Task description → Print nothing except the lines of the listing below from the line with "Record pos := mk_pos" to the line with "mk_url (full u) (authority u) (scheme u) x", each exactly as written, both ends included.

Task data →
(* ===== verification/Url.v ===== *)
(** * URL parser and printer (src/libz/fudge/url.c)

    [url_parse] is a state machine over the characters of a nul-terminated
    string: each state is one function here, a step either consumes its
    character ([Next]), leaves it to the next state ([Again], the source's
    [i--]) or rejects the string.  The component strings are copied into the
    caller's buffer; the pointers of [struct url] are offsets into it, and a
    null pointer is [None]. *)
From S2P Require Import Prelude Buffer Cstring.

Local Open Scope Z_scope.

(** ** Data *)

Inductive url_state :=
  | URL_SCHEME | URL_LIMBO1 | URL_LIMBO2 | URL_AUTHORITY | URL_USERINFO
  | URL_HOST | URL_PORT | URL_PATH | URL_QUERY | URL_FRAGMENT.

Record url := mk_url {
  full : Z; authority : Z; scheme : option Z; userinfo : option Z; host : option Z;
  port : option Z; path : option Z; query : option Z; fragment : option Z }.

Record pos := mk_pos { buffer : list Z; buffersize : Z; bufferused : Z }.

(** The locals of [url_parse] that change: [*url], [pos], [start], [state]. *)
Record parse := mk_parse { purl : url; ppos : pos; start : Z; state : url_state }.

Definition url_null : url := mk_url 0 0 None None None None None None None.

Definition set_full (u : url) : url :=
  mk_url 1 (authority u) (scheme u) (userinfo u) (host u) (port u) (path u) (query u) (fragment u).
Definition set_authority (u : url) : url :=
  mk_url (full u) 1 (scheme u) (userinfo u) (host u) (port u) (path u) (query u) (fragment u).
Definition set_scheme (u : url) (x : option Z) : url :=
  mk_url (full u) (authority u) x (userinfo u) (host u) (port u) (path u) (query u) (fragment u).
Definition set_userinfo (u : url) (x : option Z) : url :=
  mk_url (full u) (authority u) (scheme u) x (host u) (port u) (path u) (query u) (fragment u).
Definition set_host (u : url) (x : option Z) : url :=
  mk_url (full u) (authority u) (scheme u) (userinfo u) x (port u) (path u) (query u) (fragment u).
Definition set_port (u : url) (x : option Z) : url :=
  mk_url (full u) (authority u) (scheme u) (userinfo u) (host u) x (path u) (query u) (fragment u).
Definition set_path (u : url) (x : option Z) : url :=
  mk_url (full u) (authority u) (scheme u) (userinfo u) (host u) (port u) x (query u) (fragment u).
Definition set_query (u : url) (x : option Z) : url :=
  mk_url (full u) (authority u) (scheme u) (userinfo u) (host u) (port u) (path u) x (fragment u).
Definition set_fragment (u : url) (x : option Z) : url :=
  mk_url (full u) (authority u) (scheme u) (userinfo u) (host u) (port u) (path u) (query u) x.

Task result →
Record pos := mk_pos { buffer : list Z; buffersize : Z; bufferused : Z }.

(** The locals of [url_parse] that change: [*url], [pos], [start], [state]. *)
Record parse := mk_parse { purl : url; ppos : pos; start : Z; state : url_state }.

Definition url_null : url := mk_url 0 0 None None None None None None None.

Definition set_full (u : url) : url :=
  mk_url 1 (authority u) (scheme u) (userinfo u) (host u) (port u) (path u) (query u) (fragment u).
Definition set_authority (u : url) : url :=
  mk_url (full u) 1 (scheme u) (userinfo u) (host u) (port u) (path u) (query u) (fragment u).
Definition set_scheme (u : url) (x : option Z) : url :=
  mk_url (full u) (authority u) x (userinfo u) (host u) (port u) (path u) (query u) (fragment u).
Definition set_userinfo (u : url) (x : option Z) : url :=
  mk_url (full u) (authority u) (scheme u) x (host u) (port u) (path u) (query u) (fragment u).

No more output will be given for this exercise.